Thomas then stepped through some security principles that are best practice to follow, these are:
Manage Security Risks – Know about vulnerabilities, threats, and risks.
Be reluctant to trust – Implement a “trust boundary” and be cautious of things from outside this boundary.
Practice defence in depth – secure all levels from the network level to the WordPress core.
Stay up to date – at all levels, not just WordPress.
Secure the weakest link – people are the weakest link, so educate users and implement good security practices and policies.
Gutenberg was the buzz of WordCamp London this year. It is the new editing experience that will be being introduced in WordPress version 5 and has been in development for over a year. Zac is well known in the WordPress community as an educator and has developed a Gutenberg Development course to educate developers about the new editing experience and how they can take advantage of it and customise it to their needs.
The Gutenberg editor is based on “blocks”, which are fundamental elements of the page and Zac assumed some knowledge of this already as he wanted to cover the development process for new blocks.
Gutenberg is Javascript based, so Zac started by explaining the Javascript libraries used and that everything you need to develop new blocks is held within this library, which is an abstraction of React
Zac then spoke about the tooling used, which include Babel, Webpack and <NPM and how the enqueues for CSS and JS work for Gutenberg.
Zac then spoke through the architecture of a block, how to register a new block and the settings that are required, along with a couple of demos.
It was very helpful to see this, as all my previous experience of Gutenberg was only from using it from the editor interface, and seeing it from the development point-of-view help me to understand it better and the thought process put into the way it works.
While I would like to have covered every presentation I attended, I think the ones above were the most important. I would, however, like to give a special mention to a few more, these are:
Anatomy of Blocks with Tammie Lister, who is an Experience Designer with Automattic and is part of the team, which gave a good introduction to the concept of blocks in Gutenberg.
Uncommon (Ab)Uses of Composer with Alain Schlesser, who is the lead developer of the WP CLI project. Alain introduced Composer, which is a package manager for PHP and how you can use it with a WordPress project, like developing a plugin.

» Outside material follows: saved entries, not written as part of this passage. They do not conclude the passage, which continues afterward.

(* ===== verification/Qualification.v ===== *)
(** * The hypothesis family and qualification rows ([phase14/universe.py],
    [phase1415/hardening.py], [phase1417/qualification.py])

    The normalization of the universe, the frozen policy and the binding of the full
    family of hypotheses, the keys of a partition, the binding of a result, and the
    numerical gate of a qualification row.  What the source reads from files (the
    universe, the software inventory) is an argument.  Texts are ASCII: [strip] and
    [casefold] are those of ASCII characters. *)
From S2P Require Import Prelude Decimal DecimalFacts Text Dataset Costs Phase14 Strategies Json Research.
From Stdlib Require Import Ascii.
Open Scope list_scope.
Open Scope Z_scope.

(** ** The universe *)

Record Member := mkMember { mb_symbol : string; mb_exchange : string; mb_enabled : string }.

Fixpoint lstrip (l : bytes) : bytes :=
  match l with c :: l' => if is_space c then lstrip l' else l | [] => [] end.
Definition strip (s : string) : string :=
  String.string_of_list_ascii (rev (lstrip (rev (lstrip (text s))))).
Definition casefold (s : string) : string :=
  String.string_of_list_ascii ((fun c => if is_upper c then ascii_of_N (Z.to_N (code c + 32)) else c) <$> text s).

Definition member_key (r : Member) : string * string :=
  (casefold (strip (mb_exchange r)), casefold (strip (mb_symbol r))).
Definition member_ok (r : Member) : bool :=
  negb (strip (mb_symbol r) =? "")%string && (casefold (strip (mb_exchange r)) =? "nse")%string &&
  (casefold (strip (mb_enabled r)) =? "true")%string.

(** The local variables of [normalize]: the seen keys, the kept members, the removed
    rows (physical line and symbol). *)
Definition normalize_step (st : gset (string * string) * list Member * list (Z * string))
    (x : Z * Member) : res (gset (string * string) * list Member * list (Z * string)) :=
  let '(seen, unique, removed) := st in
  let '(line, row) := x in
  require! member_ok row else "INVALID_OR_DISABLED_UNIVERSE_MEMBER";
  if bool_decide (member_key row ∈ seen) then Ok (seen, unique, removed ++ [(line, mb_symbol row)])
  else Ok ({[member_key row]} ∪ seen, unique ++ [row], removed).
Definition normalize (rows : list Member) : res (list Member * list (Z * string)) :=
  '(_, unique, removed) ← foldR normalize_step (∅, [], []) (zip (seqZ 2 (Z.of_nat (length rows))) rows);
  Ok (unique, removed).

(** ** The frozen policy *)

Definition SYMBOL_COUNT : Z := 1115.
Definition STRATEGY_IDS : list identifier := [S01; S02; S03; S04; S05; S06].
Definition MONTHS : list Z := [6; 12].
Definition family_size : Z := SYMBOL_COUNT * Z.of_nat (length STRATEGY_IDS) * Z.of_nat (length MONTHS).

Definition default_policy (family : Z) : Policy :=
  mkPolicy 100 30 (Dec 70 (-2)) (Dec 10 (-2)) (Dec 60 (-2)) family (Dec 5 (-2)).
(** Equality of policies: decimals compare by value. *)
Definition policy_eqb (p q : Policy) : bool :=
  (po_min_oos_trades p =? po_min_oos_trades q) && (po_min_fold_trades p =? po_min_fold_trades q) &&
  deqb (po_min_win_rate p) (po_min_win_rate q) && deqb (po_max_drawdown p) (po_max_drawdown q) &&
  deqb (po_min_fold_win_rate p) (po_min_fold_win_rate q) && (po_family_size p =? po_family_size q) &&
  deqb (po_alpha p) (po_alpha q).
Definition frozen_policy (policy : option Policy) : res Policy :=
  let expected := default_policy family_size in
  let actual := default expected policy in
  require! policy_eqb actual expected else "FROZEN_FULL_FAMILY_POLICY_REQUIRED";
  Ok actual.

(** ** The dependency inventory *)

Definition SCHEMA : string := "Phase1415Checkpoint.v2".
Definition DEPENDENCIES : list string :=
  sort_by String.leb (
    ["strategy_engine/__init__.py"; "strategy_engine/backtest/__init__.py"; "strategy_engine/backtest/costs.py";
     "strategy_engine/backtest/dataset.py"; "strategy_engine/phase14/__init__.py"; "strategy_engine/phase14/engine.py";
     "strategy_engine/phase14/imports.py"; "strategy_engine/phase14/reporting.py"; "strategy_engine/phase14/universe.py"]%string ++
    ((fun n => "strategy_engine/phase1415/" +:+ n +:+ ".py")%string <$>
       ["__init__"; "execution"; "jobs"; "paper"; "reports"; "research"; "strategies"; "hardening"]%string)).

(** A dependency: its path and the digest of its bytes. *)
Record Dependency := mkDependency { dp_path : string; dp_sha256 : string }.
#[export] Instance dependency_eq_dec : EqDecision Dependency.
Proof. solve_decision. Defined.
Definition dependency_json (d : Dependency) : json :=
  JObj [("path", JStr (dp_path d)); ("sha256", JStr (dp_sha256 d))]%string.
Definition validate_dependencies (items : list Dependency) : res string :=
  require! bool_decide (dp_path <$> items = DEPENDENCIES) else "DEPENDENCY_INVENTORY_MISSING_DUPLICATE_OR_UNEXPECTED";
  Ok (sha (canonical (JArr (dependency_json <$> items)))).

(** ** The binding of the family *)

#[export] Instance window_eq_dec : EqDecision ResearchWindow.
Proof. solve_decision. Defined.

Record FamilyBinding := mkFamily {
  fb_schema : string; fb_universe_hash : string; fb_symbols : list string; fb_registry_hash : string;
  fb_windows : list ResearchWindow; fb_policy_hash : string; fb_software_hash : string;
  fb_dependency_inventory : list Dependency; fb_settings_hash : string; fb_costs_hash : string;
  fb_hypotheses : Z
}.
#[export] Instance family_eq_dec : EqDecision FamilyBinding.
Proof. solve_decision. Defined.

(** [definition == reference]: decimals compare by value. *)
Definition definition_eqb (d r : Definition_) : bool :=
  same_semantics d r && deqb (df_stop d) (df_stop r) && deqb (df_target d) (df_target r) &&
  (df_minimum_volume d =? df_minimum_volume r).

Section family.
Context `{Dump Definition_} `{Dump Policy} `{Dump Settings} `{Dump IntradayCostSchedule} `{Dump FamilyBinding}.
Context (definition_json : Definition_ -> json).
(** The rows and the digest of the universe file, and the inventory of the software. *)
Context (universe : list Member) (universe_hash : string) (inventory : list Dependency).

Definition run_id (b : FamilyBinding) : string := digest (model_dump_json b).
Definition registry_hash : res string :=
  ds ← registry; Ok (sha (canonical (JArr (definition_json <$> ds)))).

Definition family_binding (end_ : Z) (settings : Settings) (costs : IntradayCostSchedule)
    (policy : option Policy) : res FamilyBinding :=
  '(members, duplicate) ← normalize universe;
  require! is_nil duplicate && (Z.of_nat (length members) =? SYMBOL_COUNT) else "CANONICAL_UNIVERSE_REQUIRED";
  registry_ ← registry_hash;
  six ← standard_window end_ 6;
  twelve ← standard_window end_ 12;
  policy_ ← frozen_policy policy;
  software ← validate_dependencies inventory;
  Ok (mkFamily SCHEMA universe_hash (mb_symbol <$> members) registry_ [six; twelve]
        (digest (model_dump_json policy_)) software inventory (digest (model_dump_json settings))
        (digest (model_dump_json costs)) family_size).

Definition verify_family (binding : option FamilyBinding) (settings : Settings) (costs : IntradayCostSchedule)
    (policy : Policy) : res FamilyBinding :=
  binding ← of_option (ValueError "FULL_FAMILY_BINDING_REQUIRED") binding;
  require! bool_decide (fb_schema binding = SCHEMA) && (Z.of_nat (length (fb_windows binding)) =? 2)
    else "INCOMPATIBLE_CHECKPOINT_SCHEMA_OR_FAMILY";
  _ ← validate_dependencies (fb_dependency_inventory binding);
  first ← of_option IndexError (head (fb_windows binding));
  expected ← family_binding (rw_end first) settings costs (Some policy);
  require! bool_decide (binding = expected) else "FULL_FAMILY_BINDING_CONFLICT";
  Ok binding.

Definition verify_identity (binding : FamilyBinding) : res unit :=
  '(members, duplicate) ← normalize universe;
  expected_windows ← (match fb_windows binding with
                      | [] => Ok []
                      | first :: _ => six ← standard_window (rw_end first) 6; twelve ← standard_window (rw_end first) 12;
                                      Ok [six; twelve]
                      end);
  let conflict := Err (ValueError "FULL_FAMILY_BINDING_CONFLICT") in
  if negb (bool_decide (fb_schema binding = SCHEMA)) || negb (is_nil duplicate) ||
     negb (Z.of_nat (length members) =? SYMBOL_COUNT) || negb (bool_decide (fb_symbols binding = mb_symbol <$> members)) ||
     negb (bool_decide (fb_universe_hash binding = universe_hash)) || negb (fb_hypotheses binding =? family_size) ||
     negb (bool_decide (fb_windows binding = expected_windows)) then conflict
  else
    policy ← frozen_policy None;
    if negb (bool_decide (fb_policy_hash binding = digest (model_dump_json policy))) then conflict
    else
      registry_ ← registry_hash;
      if negb (bool_decide (fb_registry_hash binding = registry_)) then conflict
      else
        software ← validate_dependencies (fb_dependency_inventory binding);
        if negb (bool_decide (fb_software_hash binding = software)) ||
           negb (bool_decide (fb_dependency_inventory binding = inventory)) then conflict
        else Ok tt.

(** ** Partitions and results *)

Definition known_definition (d : Definition_) (known : list Definition_) : bool :=
  match List.find (fun r => bool_decide (df_identifier r = df_identifier d)) known with
  | Some r => definition_eqb d r
  | None => false
  end.

Definition partition_keys (symbols : list string) (definitions : list Definition_)
    (windows : list ResearchWindow) (binding : FamilyBinding) : res (list (string * identifier * Z)) :=
  reject! is_nil symbols || negb (bool_decide (NoDup symbols)) ||
          negb (forallb (fun s => bool_decide (s ∈ fb_symbols binding)) symbols) as "PARTITION_UNIVERSE_CONFLICT";
  full ← registry;
  reject! is_nil definitions || negb (bool_decide (NoDup (df_identifier <$> definitions)))
    as "PARTITION_REGISTRY_CONFLICT";
  reject! existsb (fun d => negb (known_definition d full)) definitions as "PARTITION_REGISTRY_CONFLICT";
  reject! is_nil windows || negb (bool_decide (NoDup (rw_months <$> windows))) as "PARTITION_WINDOWS_CONFLICT";
  reject! existsb (fun w => negb (bool_decide (w ∈ fb_windows binding))) windows as "PARTITION_WINDOWS_CONFLICT";
  Ok (s ← symbols; w ← windows; d ← definitions; [(s, df_identifier d, rw_months w)]).

Definition bind_result (r : Result) (binding : FamilyBinding) : res Result :=
  reject! negb (bool_decide (rs_policy_hash r = fb_policy_hash binding)) ||
          negb (bool_decide (rs_window r ∈ fb_windows binding)) as "RESULT_FAMILY_CONFLICT";
  known ← registry;
  let reference := List.find (fun d => bool_decide (df_identifier d = rs_strategy_id r)) known in
  require! bool_decide (rs_symbol r ∈ fb_symbols binding) &&
           match reference with
           | Some d => bool_decide (rs_strategy_hash r = digest (model_dump_json d)) &&
                       bool_decide (rs_strategy_version r = "1"%string)
           | None => false
           end else "RESULT_FAMILY_CONFLICT";
  Ok (mkResult (Some (run_id binding)) (Some (fb_hypotheses binding)) (rs_symbol r) (rs_strategy_id r)
        (rs_strategy_version r) (rs_strategy_hash r) (rs_window r) (rs_policy_hash r) (rs_dataset_hash r)
        (rs_data_status r) (rs_synthetic r) (rs_qualified r) (rs_reasons r) (rs_coverage r) (rs_training r)
        (rs_validation r) (rs_holdout r) (rs_total r) (rs_qualification r) (rs_trades r)).
End family.

(** ** Qualification rows *)

(** [Series.adjustment] *)
Definition ADJUSTMENT : string := "PROVIDER_UNSPECIFIED_NO_LOCAL_ADJUSTMENT".

Record Row := mkRow {
  qr_schema : string; qr_run_id : string; qr_software_hash : string; qr_calendar_hash : option string;
  qr_corporate_action_policy : option string; qr_risk_policy_hash : string; qr_capital : dec; qr_result : Result
}.
(** The row of a bound result: binding it again must change nothing. *)
Definition row `{Dump Definition_} `{Dump FamilyBinding} (r : Result) (family : FamilyBinding)
    (data : option Dataset_) (run : string) (risk_hash : string) (capital : dec) (software_hash : string) : res Row :=
  bound ← bind_result r family;
  require! bool_decide (rs_family_run_id bound = rs_family_run_id r) &&
           bool_decide (rs_hypothesis_family_size bound = rs_hypothesis_family_size r) else "UNBOUND_QUALIFICATION_RESULT";
  require! bool_decide (rs_dataset_hash r = rd_sha256 <$> data) else "DATASET_BINDING_CONFLICT";
  Ok (mkRow "Phase1417Qualification.v1" run software_hash ((sr_calendar_hash ∘ rd_series) <$> data)
        ((fun _ => ADJUSTMENT) <$> data) risk_hash capital r).

(** [not value] of an optional text. *)
Definition no_text (o : option string) : bool := match o with Some s => len s =? 0 | None => true end.

Definition row_status (r : Row) : string := primary (qr_result r).
Definition row_fingerprint `{Dump Row} (r : Row) : string := digest (model_dump_json r).

Definition metrics_eqb (a b : Metrics) : bool :=
  (m_trades a =? m_trades b) && (m_wins a =? m_wins b) && (m_losses a =? m_losses b) &&
  (m_breakeven a =? m_breakeven b) && deqb (m_win_rate a) (m_win_rate b) && deqb (m_expectancy a) (m_expectancy b) &&
  deqb (m_net a) (m_net b) && deqb (m_net_return a) (m_net_return b) && deqb (m_costs a) (m_costs b) &&
  deqb (m_drawdown a) (m_drawdown b).
Fixpoint all_eqb {A} (eqb : A -> A -> bool) (l l' : list A) : bool :=
  match l, l' with
  | [], [] => true
  | x :: l, y :: l' => eqb x y && all_eqb eqb l l'
  | _, _ => false
  end.
Definition qualification_eqb (a b : Qualification) : bool :=
  Bool.eqb (q_qualified a) (q_qualified b) && bool_decide (q_reasons a = q_reasons b) &&
  metrics_eqb (q_out_of_sample a) (q_out_of_sample b) && all_eqb metrics_eqb (q_folds a) (q_folds b).

Section gate.
Context `{Dump Policy} (uncertain : Metrics -> bool) (software_hash : string).

(** The identity and completeness checks of the gate. *)
Definition gate_identity (row : Row) (policy : Policy) : bool :=
  let r := qr_result row in
  bool_decide (qr_schema row = "Phase1417Qualification.v1"%string) &&
  bool_decide (qr_software_hash row = software_hash) &&
  match rs_coverage r with Some c => deqb c (dZ 1) | None => false end &&
  negb (no_text (qr_calendar_hash row)) &&
  bool_decide (rs_policy_hash r = digest (model_dump_json policy)) &&
  bool_decide (rs_hypothesis_family_size r = Some 13380) &&
  negb (no_text (rs_family_run_id r)) && negb (no_text (rs_dataset_hash r)) &&
  match rs_holdout r with Some _ => true | None => false end &&
  bool_decide (rs_data_status r ∈ ["SYNTHETIC"; "LOCAL_VERIFIED"]%string).

Definition numerical_gate (row : Row) : res bool :=
  let r := qr_result row in
  policy ← frozen_policy None;
  match rs_qualification r with
  | None => Ok false
  | Some expected =>
      if negb (gate_identity row policy) then Ok false
      else
        q ← qualify uncertain (rs_trades r) (qr_capital row) (rw_holdout_start (rs_window r))
              (rw_folds (rs_window r)) policy;
        Ok (qualification_eqb q expected && q_qualified q &&
            forallb (fun reason => reason =? "SYNTHETIC_NOT_HISTORICAL_PERFORMANCE")%string (rs_reasons r))
  end.
End gate.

Content Security Policies: Let’s Break Stuff with Matt Brunt. Matt gave an excellent introduction to CSP’s and then explained how to implement them correctly, with the ability to test them both enforcing them and getting reporting from them using something like https://report-uri.com/, something which I wasn’t aware previously was possible.
Starting from scratch – my journey to becoming a developer with Georgia Cottle. This was a lightning talk, so only around 10 minutes, but Georgia did an excellent job of explaining her journey to becoming a web developer with Pragmatic, a large WordPress agency based in Brighton. Given this was Georgia’s first time speaking at a conference, she did an excellent job.
Overall, WordCamp London was an excellent, well organised and enjoyable conference and was more than worth the £40 entry fee. I’m looking forward to hopefully attending again next year.